# Material provided:
(** What [analyze_math_drawing] leaves of the session: it changes it only
    by fetching the drawing. *)
Lemma analyze_state s :
  (analyze_math_drawing s).2 = s
  ∨ (analyze_math_drawing s).2 = (get_canvas_drawing s).2.
Proof.
  unfold analyze_math_drawing. rewrite run_bind.
  change (get_userdata s) with (Ok (userdata s), s). cbv beta iota.
  assert (∀ s', (let (r, s'') :=
                   (u ← get_userdata;
                    match last_canvas_drawing u with
                    | Some drawing_data =>
                        if truthy drawing_data then
                          strokes ← json_get drawing_data "strokes" (JList []);
                          _ ← json_get drawing_data "image" (JStr "");
                          n ← json_len strokes;
                          let '(element, suggestion) := heuristic n in
                          mret ("I can see you've drawn something with "
                                +:+ Py.str n +:+ " strokes. " +:+ element
                                +:+ ". " +:+ suggestion)
                        else
                          mret "There's no drawing on the canvas yet. Please draw something first."
                    | None =>
                        mret "There's no drawing on the canvas yet. Please draw something first."
                    end) s' in (r, s'')).2 = s') as Hrest.
  { intros s'. rewrite run_bind.
    change (get_userdata s') with (Ok (userdata s'), s'). cbv beta iota.
    destruct (last_canvas_drawing (userdata s')) as [d|]; [|done].
    destruct (truthy d); [|done].
    rewrite run_bind.
    destruct d as [| | | | | |items]; try done.
    cbn [json_get]. unfold mret at 1, T_ret at 1. cbv beta iota.
    rewrite run_bind. unfold mret at 1, T_ret at 1. cbv beta iota.
    rewrite run_bind.
    destruct (default (JList []) (assoc "strokes" items));
      cbn [json_len]; try done;
      unfold mret at 1, T_ret at 1; cbv beta iota;
      by destruct (heuristic _). }
  destruct (negb (has_drawing (last_canvas_drawing (userdata s)))).
  - right. rewrite !run_bind.
    destruct (get_canvas_drawing s) as [[reply|e] s']; [|done].
    cbn [snd].
    destruct (contains "couldn't" (Py.lower reply)
              || contains "error" (Py.lower reply)); [done|].
    unfold mret at 1, T_ret at 1. cbv beta iota.
    specialize (Hrest s').
    by destruct ((get_userdata ≫= _) s').
  - left. rewrite run_bind. unfold mret at 1, T_ret at 1. cbv beta iota.
    specialize (Hrest s).
    by destruct ((get_userdata ≫= _) s).
Qed.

# Problem:
Nothing but a number is wanted here: how many lines of the material contain the string "heuristic".

# Answer to this problem:
2